RECORDS TO USE:
(* ================================================================== *)
(** * The pages of GET /api/purchases *)
(* ================================================================== *)

(** ** The query *)

Lemma unsafe_inject_Z (n : Z) :
  unsafe (inject_Z n)
  = ((MAX_SAFE_INTEGER <? n) || (n <? - MAX_SAFE_INTEGER))%bool.
Proof. unfold unsafe. now rewrite !Qltb_inject_Z. Qed.

Lemma safe_inject_Z (n : Z) :
  - MAX_SAFE_INTEGER <= n <= MAX_SAFE_INTEGER -> unsafe (inject_Z n) = false.
Proof.
  intros H. rewrite unsafe_inject_Z. apply orb_false_iff.
  split; apply Z.ltb_ge; lia.
Qed.

Lemma queryParamsSchema_page_unsafe (page limit : Z) :
  MAX_SAFE_INTEGER < page ->
  exists message, queryParamsSchema (page_query page limit) = inl message.
Proof.
  intros Hp. unfold queryParamsSchema, page_query. cbn [raw_page raw_limit].
  rewrite unsafe_inject_Z.
  replace (MAX_SAFE_INTEGER <? page) with true
    by (symmetry; apply Z.ltb_lt; lia).
  cbn [orb]. eauto.
Qed.

Lemma queryParamsSchema_page_query (page limit : Z) :
  1 <= page <= MAX_SAFE_INTEGER -> 1 <= limit <= 100 ->
  queryParamsSchema (page_query page limit) = inr (page, limit).
Proof.
  intros Hp Hl. unfold queryParamsSchema, page_query.
  cbn [raw_page raw_limit].
  rewrite !safe_inject_Z by (unfold MAX_SAFE_INTEGER in *; lia).
  rewrite !is_integer_inject_Z. cbn [negb].
  change 1%Q with (inject_Z 1). change 100%Q with (inject_Z 100).
  rewrite !Qltb_inject_Z.
  replace (page <? 1) with false by (symmetry; apply Z.ltb_ge; lia).
  replace (limit <? 1) with false by (symmetry; apply Z.ltb_ge; lia).
  replace (100 <? limit) with false by (symmetry; apply Z.ltb_ge; lia).
  now rewrite !Qfloor_Z.
Qed.
(** X19.  The angle of the pointer is 0 straight above the centre of the
    knob and grows clockwise on the screen: a quarter of a turn ([PI/2]) to
    the right of the centre, half a turn ([PI]) below it, three quarters
    ([3 PI/2]) to its left. *)
Theorem mouse_angle_is_clockwise_from_up (ev : Event) (l r t b x y : R) :
  knob_center_rect ev = mkDOMRect (Fin l) (Fin r) (Fin t) (Fin b) ->
  pointer_position ev = (Fin x, Fin y) ->
  let cx := l + (r - l) / 2 in
  let cy := t + (b - t) / 2 in
  (x = cx -> y < cy -> _get_mouse_angle ev = Fin 0)
  /\ (cx < x -> y = cy -> _get_mouse_angle ev = Fin (PI / 2))
  /\ (x = cx -> cy < y -> _get_mouse_angle ev = Fin PI)
  /\ (x < cx -> y = cy -> _get_mouse_angle ev = Fin (3 * PI / 2)).
Proof.
  intros R P cx cy.
  rewrite (_get_mouse_angle_formula ev l r t b x y R P).
  destruct (atan2R_axes (y + - (t + (b + - t) / 2))
                        (x + - (l + (r + - l) / 2)))
    as (U & E & D & W).
  subst cx cy.
  repeat split; intros H1 H2; f_equal.
  - rewrite U by lra. lra.
  - rewrite E by lra. lra.
  - rewrite D by lra. lra.
  - rewrite W by lra. lra.
Qed.

Lemma mouse_angle_is_clockwise_from_up_witness :
  knob_center_rect press
  = mkDOMRect (Fin 50) (Fin 50) (Fin 50) (Fin 50)
  /\ pointer_position press = (Fin 50, Fin 0)
  /\ _get_mouse_angle press = Fin 0.
Proof.
  split; [reflexivity|]. split; [reflexivity|].
  apply (mouse_angle_is_clockwise_from_up press 50 50 50 50 50 0
           eq_refl eq_refl); lra.
Defined.
Lemma push_accurate_consistent_ok fuel newState w order w' :
  push_accurate_ok fuel newState w = Some (order, w') →
  ∃ stab rest,
    order = stab ++ rest
    ∧ (∀ u, u ∈ rest → canUpdate_ok w rest u = false)
    ∧ (∀ l1 k l2 d p, order = l1 ++ k :: l2 → k ∈ stab →
         obj_get k (derivers (graph w)) = Some d → p ∈ params d → p ∉ k :: l2)
    ∧ ∀ k d f, k ∈ stab →
        obj_get k (derivers (graph w)) = Some d → func d = Sync f →
        reads_within (params d) f →
        state (graph w') !! k = Some (apply_fn f (state (graph w'))).
Proof.
  intros Hpush.
  pose proof (push_accurate_order_ok _ _ _ _ _ Hpush) as (Hnd & _).
  apply push_accurate_spec_ok in Hpush
    as (closure & stab & _ & Hndc & Hnds & Hsub & Helig & Hstuck & Horder & ->).
  set (rest := array_sort (cycle_compare w) (pending_after closure stab)) in *.
  assert (Hperm : rest ≡ₚ pending_after closure stab) by apply array_sort_Permutation.
  assert (Hrest : ∀ u, u ∈ rest ↔ u ∈ closure ∧ u ∉ stab).
  { intros u. by rewrite Hperm, elem_of_pending. }
  assert (Htopo : ∀ l1 k l2 d p, order = l1 ++ k :: l2 → k ∈ stab →
    obj_get k (derivers (graph w)) = Some d → p ∈ params d → p ∉ k :: l2).
  { intros l1 k l2 d p Heq Hk Hd Hp Hin.
    assert (Hkl1 : (k ∉ l1) ∧ k ∉ l2).
    { rewrite Heq in Hnd. apply NoDup_app in Hnd as (_ & Hd1 & Hd2).
      apply NoDup_cons in Hd2 as [? _]. split; [|done].
      intros ?. eapply Hd1; [done|left]. }
    apply list_elem_of_split in Hk as (s1 & s2 & Hs).
    assert (l1 = s1) as ->.
    { rewrite Hs, <-app_assoc in Horder. cbn in Horder. rewrite Heq in Horder.
      assert (Hks1 : k ∉ s1).
      { rewrite Hs in Hnds. apply NoDup_app in Hnds as (_ & Hd1 & _).
        intros ?. eapply Hd1; [done|left]. }
      clear -Horder Hkl1 Hks1. destruct Hkl1 as [Hkl1 _].
      revert s1 Horder Hks1. induction l1 as [|a l1 IH]; intros [|b s1] Heq Hks1.
      - done.
      - injection Heq as -> _. exfalso. apply Hks1. left.
      - injection Heq as -> _. exfalso. apply Hkl1. left.
      - injection Heq as -> Heq. f_equal. apply IH; [|done|].
        + intros ?. apply Hkl1. by right.
        + intros ?. apply Hks1. by right. }
    specialize (Helig s1 k s2 Hs).
    rewrite canUpdate_true_ok in Helig. specialize (Helig d Hd p Hp).
    rewrite elem_of_pending in Helig.
    assert (Hpo : p ∈ order) by (rewrite Heq; apply elem_of_app; by right).
    assert (Hpc : p ∈ closure).
    { rewrite Horder in Hpo. apply elem_of_app in Hpo as [Hpo|Hpo]; [by apply Hsub|].
      by apply Hrest in Hpo as [? _]. }
    destruct (decide (p ∈ s1)) as [Hps1|Hps1]; [|by apply Helig].
    rewrite Heq in Hnd. apply NoDup_app in Hnd as (_ & Hd1 & _).
    by eapply Hd1. }
  exists stab, rest. split_and!; [done| |done|].
  - intros u Hu.
    rewrite <-(Hstuck u) by (by rewrite <-Hperm).
    unfold canUpdate_ok. destruct (obj_get u _); [|done]. f_equal.
    apply list_fmap_ext. intros _ p _. unfold set_has. f_equal.
    apply bool_decide_ext. by rewrite Hperm.
  - intros k d f Hk Hd Hf Hreads.
    assert (Hko : k ∈ order) by (rewrite Horder; apply elem_of_app; by left).
    apply list_elem_of_split in Hko as (l1 & l2 & Heq).
    rewrite Heq. rewrite Heq in Hnd.
    apply updates_consistent_ok with (d := d);
      [by rewrite (static_derivers _ w (assigned_static _ _))|done|done| |].
    + intros p Hp. eapply Htopo; [|done..]. by rewrite <-Heq.
    + apply NoDup_app in Hnd as (_ & _ & Hd2). by apply NoDup_cons in Hd2 as [? _].
Qed.

(** Two sets of keys that hold the batch, are closed under the index and
    hold nothing that is not reached are the same set. *)

Lemma reached_subseteq w rank (keys l1 l2 : list StateKey) :
  ranked w rank →
  (∀ k, k ∈ l1 → k ∈ keys ∨ ∃ k', k' ∈ l1 ∧ k ∈ this_deps w k') →
  keys ⊆ l2 →
  (∀ k d, k ∈ l2 → d ∈ this_deps w k → d ∈ l2) →
  l1 ⊆ l2.
Proof.
  intros Hr Hreached Hkeys Hclosed.
  assert (Hn : ∀ n k, k ∈ l1 → sum_list_with rank l1 - rank k < n → k ∈ l2).
  { induction n as [|n IH]; intros k Hk Hlt; [lia|].
    destruct (Hreached k Hk) as [Hin|(k' & Hk' & Hdep)]; [by apply Hkeys|].
    apply (Hclosed k'); [|done]. apply IH; [done|].
    pose proof (Hr _ _ Hdep). pose proof (rank_le_sum rank l1 k' Hk'). lia. }
  intros k Hk. by apply (Hn (S (sum_list_with rank l1 - rank k))); [|lia].
Qed.

Lemma updates_untouched_ok newState ks w k :
  k ∉ ks ∨ (∀ d f, obj_get k (derivers (graph w)) = Some d → func d ≠ Sync f) →
  state (graph (updates_ok newState ks w)) !! k = state (graph w) !! k.
Proof.
  intros [Hk|Hk]; apply updates_state_other_ok; [by left|right].
  intros d Hd. unfold is_request. specialize (Hk d).
  destruct (func d) as [f|r]; [|done]. by destruct (Hk f).
Qed.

YOUR TASK: The lines to copy are those above that contain the string "Sync".

SOLUTION TO THIS PROBLEM:
        obj_get k (derivers (graph w)) = Some d → func d = Sync f →
  k ∉ ks ∨ (∀ d f, obj_get k (derivers (graph w)) = Some d → func d ≠ Sync f) →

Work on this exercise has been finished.